The impulse to venerate is as old as humanity. When humans had nothing else to venerate they endowed rocks or waterholes or trees with divine power and treated them with reverence. Sacred animals were approached with awe and propitiated with gifts and sacrifices. When holy men and prophets arose among us, we struggled to get close to them, to touch them and to get their blessing. We craved locks of their hair, scraps of their raiment, which we held as lucky charms, if not actually miraculous. Christ is supposed to have left us no fewer than 18 messianic foreskins. The fragments of the true cross eventually became so numerous that the enemies of the Church said you could build a whole navy out of them. After Buddha was cremated, his remains were distributed to 10 centres, each of which is supposed to have erected a stupa over them. All but one of the original stupas has disappeared, while fragments no bigger than crumbs are preserved in jewelled shrines in China, Tibet, Thailand, Myanmar, Sri Lanka and India.

In the Cathedral of Bom Jesus in Goa the embalmed body of the Jesuit missionary Francis Xavier can be seen dimly through the glass walls of a sarcophagus on top of a side altar, out of reach of the clutching hands of the faithful. When the cadaver was first exposed in Goa in 1556, a female devotee bit off the little toe of the right foot, which is missing to this day. Eventually the papal authorities demanded hard evidence that the saint's body had escaped the usual processes of decay, so part of the right arm was cut off and sent to Rome to be preserved in a reliquary in the Church of the Gesu. A year later, the viscera were removed and distributed to Jesuit foundations all over the world. Every 10 years or so the corpse is exposed to the public who throng in their millions to kiss it, and to buy amulets, rosaries, cards and holy pictures that "have been touched to the body". Piety means profit.

The cult of Francis Xavier is alive and well, though those of us who are not Catholics might think we had grown out of such gross superstition. We do not now venerate saints or expect to be cured of what ails us by hanging fragments chipped from the skeletons of saints about our necks. Catholics may make vast shrines on the scale of Lourdes or Fatima or Knock and flock from all corners of the globe to be blessed or cured or inspired or unutterably depressed by such places. People who fancy themselves more rational make shrines to Great Men. The people who fly to Dublin and make straight for the Martello Tower that is the setting for the beginning of Ulysses, and trudge around the streets of Dublin for days covering every site mentioned in any novel of James Joyce, believe themselves to be behaving sensibly. Joyce meant to eternise his Dublin; nobody would be more amused than he to think that much of his Dublin has been saved from the wrecker's ball to eternise him. Superstition dies hard.

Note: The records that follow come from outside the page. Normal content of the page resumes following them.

Lemma bool_decide_neq (a b : string) :
  bool_decide (a ≠ b) = negb (bool_decide (a = b)).
Proof. by repeat case_bool_decide. Qed.

(** The mirror flag on the four kinds of edges that have a neighbour cell. *)

Lemma mirror_horizontal_above (self : t) r c k fc :
  r < LatticeConfig.rows (cfg self) - 1 →
  _mirror_for_edge self ((r, c), k) "horizontal" fc
  = Ok (bool_decide (_cell_type r c fc = "resonator")).
Proof.
  intros Hr. destruct k as [r2 c2]. unfold _mirror_for_edge.
  rewrite decide_True by done. rewrite (decide_True (P := r < _)) by done.
  by rewrite decide_True.
Qed.

Lemma mirror_horizontal_below (self : t) r c k fc :
  ¬ r < LatticeConfig.rows (cfg self) - 1 → r > 0 →
  _mirror_for_edge self ((r, c), k) "horizontal" fc
  = Ok (bool_decide (_cell_type (r - 1) c fc ≠ "resonator")).
Proof.
  intros Hr Hpos. destruct k as [r2 c2]. unfold _mirror_for_edge.
  rewrite decide_True by done. rewrite (decide_False (P := r < _)) by done.
  rewrite (decide_False (P := None ≠ None)) by (by intros ?).
  by rewrite decide_True.
Qed.

Lemma mirror_horizontal_none (self : t) r c k fc :
  ¬ r < LatticeConfig.rows (cfg self) - 1 → ¬ r > 0 →
  _mirror_for_edge self ((r, c), k) "horizontal" fc = Raise TypeError.
Proof.
  intros Hr Hpos. destruct k as [r2 c2]. unfold _mirror_for_edge.
  rewrite decide_True by done. rewrite (decide_False (P := r < _)) by done.
  rewrite (decide_False (P := None ≠ None)) by (by intros ?).
  by rewrite decide_False.
Qed.

Lemma mirror_vertical_right (self : t) r c k d fc :
  d ≠ "horizontal" →
  c < LatticeConfig.cols (cfg self) - 1 →
  _mirror_for_edge self ((r, c), k) d fc
  = Ok (bool_decide (_cell_type r c fc ≠ "resonator")).
Proof.
  intros Hd Hc. destruct k as [r2 c2]. unfold _mirror_for_edge.
  rewrite decide_False by done. rewrite (decide_True (P := c < _)) by done.
  by rewrite decide_True.
Qed.
(** * ulogme (newlogme): activity aggregation, overview and note/blog writes

    A shallow embedding of
      - [new/site-template/backend-lib/ulogme-db.ts], the DuckDB query
        module the server imports,
      - [new/site-template/server.ts], the note, blog and settings write
        routes,
      - [components/ulogme/CategoryStats.tsx], the client-side duration
        derivation,
      - [site-template/backend-lib/ulogme-db.ts], the later copy of the
        query module, for its connection handling,
    together with the category classifier, which the repository only
    describes (settings page and design notes) and does not implement.

    Conventions of the embedding.
      - A TIMESTAMP is an instant counted in milliseconds ([Z]); a DATE is a
        day number ([Z]).  The strings the TypeScript code passes around for
        them are taken as already parsed.  The store keeps microseconds and
        the client parses the text of a timestamp again, at millisecond
        resolution; the embedding has one clock for both.  The client's
        events are therefore in the order of the stored ones, and no
        theorem below equates a duration derived by the client with one
        derived by the server.
      - JavaScript numbers that hold seconds are rationals ([Q]); equality
        on them is [==].
      - A table is the list of its rows in storage order; ORDER BY is a
        stable sort of that list, GROUP BY lists the groups in order of
        first appearance.
      - A JavaScript object used as a dictionary is an association list in
        insertion order (keys are application names, none of which is taken
        to be an integer index or a member of [Object.prototype]).
      - Code that can throw runs in the monad [M]: a world is threaded
        through, an exception keeps the world reached so far. *)

From Stdlib Require Import ZArith QArith Qminmax List String Bool Lia Lqa.
From Stdlib Require Import Permutation Sorted DecimalString Qround.
Import ListNotations.

Local Open Scope string_scope.
Local Open Scope list_scope.
Local Open Scope Z_scope.

(* ===================================================================== *)
(** * Generic list machinery: stable sort, grouping                      *)
(* ===================================================================== *)

Section StableSort.
Context {A : Type}.
Variable leb : A -> A -> bool.

(** [insert x l] puts [x] in front of the first element it may precede:
    an element that compares equal to [x] stays behind it, which is what
    makes [sort] stable ([x] came first in the input). *)
Fixpoint insert (x : A) (l : list A) : list A :=
  match l with
  | [] => [x]
  | y :: l' => if leb x y then x :: y :: l' else y :: insert x l'
  end.

Fixpoint sort (l : list A) : list A :=
  match l with
  | [] => []
  | x :: l' => insert x (sort l')
  end.
End StableSort.

(** Keys of a list in order of first appearance (GROUP BY, DISTINCT). *)
Fixpoint distinct {K : Type} (eqb : K -> K -> bool) (l : list K) : list K :=
  match l with
  | [] => []
  | x :: l' => x :: filter (fun y => negb (eqb x y)) (distinct eqb l')
  end.

(** SQL [SUM]: NULL over no rows. *)
Definition SUM_Z (l : list Z) : option Z :=
  match l with
  | [] => None
  | _ => Some (fold_left Z.add l 0)
  end.

Definition SUM_Q (l : list Q) : option Q :=
  match l with
  | [] => None
  | _ => Some (fold_left Qplus l (0%Q))
  end.

Definition COALESCE {A : Type} (v : option A) (dflt : A) : A :=
  match v with
  | Some x => x
  | None => dflt
  end.

(* ===================================================================== *)
(** * The error-and-state monad                                          *)
(* ===================================================================== *)

Inductive Result (A : Type) : Type :=
| Ok (a : A)
| Throw (msg : string).
Arguments Ok {A} a.
Arguments Throw {A} msg.

Section Monad.
Variable World : Type.

Definition M (A : Type) : Type := World -> Result A * World.

Definition ret {A} (a : A) : M A := fun w => (Ok a, w).

Definition throw {A} (msg : string) : M A := fun w => (Throw msg, w).

Definition bind {A B} (c : M A) (k : A -> M B) : M B :=
  fun w =>
    match c w with
    | (Ok a, w') => k a w'
    | (Throw msg, w') => (Throw msg, w')
    end.

(** [try { c } catch (error) { h }] *)
Definition try_catch {A} (c : M A) (h : string -> M A) : M A :=
  fun w =>
    match c w with
    | (Ok a, w') => (Ok a, w')
    | (Throw msg, w') => h msg w'
    end.
End Monad.
Arguments ret {World A} a.
Arguments throw {World A} msg.
Arguments bind {World A B} c k.
Arguments try_catch {World A} c h.

Notation "x <- c ;; k" := (bind c (fun x => k))
  (at level 61, c at next level, right associativity).
Notation "c ;;; k" := (bind c (fun _ => k))
  (at level 61, right associativity).

(* ===================================================================== *)
(** * backend-lib/ulogme-db.ts: the store                                *)
(* ===================================================================== *)

Definition Timestamp := Z.
Definition Date := Z.

(** The five tables (schema of the tracker, REWRITE_PLAN.md section 2):
    window_events PRIMARY KEY (timestamp, app_name), key_events and notes
    PRIMARY KEY timestamp, daily_blog PRIMARY KEY logical_date with a
    nullable content, settings PRIMARY KEY key. *)
Record WindowEventRow := {
  w_timestamp : Timestamp;
  w_app_name : string;
  w_window_title : option string;
  w_browser_url : option string;
  w_logical_date : Date
}.

Record KeyEventRow := {
  k_timestamp : Timestamp;
  k_key_count : Z;
  k_logical_date : Date
}.

Record NoteRow := {
  n_timestamp : Timestamp;
  n_content : string;
  n_logical_date : Date
}.

Record BlogRow := {
  b_logical_date : Date;
  b_content : option string
}.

Ever since Chaucer it has been true that as soon as April brings its sweet showers, folk long to go on pilgrimages. Pilgrimages always meant big money for the inn-keepers, victuallers, ostlers, farriers and chandlers who attended the faithful on their way; now they mean big money for tour operators. Lesser mortals make pilgrimages to the places where their favourite movies were shot; being in a movie, any movie, will bump up tourist revenue by more than half. The otherwise obscure town of Matamata (pop. 6,000) in New Zealand has experienced a tourism boom since it was the chosen location for Tolkien's Hobbiton in the film trilogy of The Lord of the Rings and now caters for 300,000 visitors a year. A third of a million people annually visit Salzburg so that they can inhabit the locations of The Sound of Music. J K Rowling fans have swarmed over Gloucester Cathedral, Alnwick Castle and the North Yorkshire Moors Railway in search of Hogwarts.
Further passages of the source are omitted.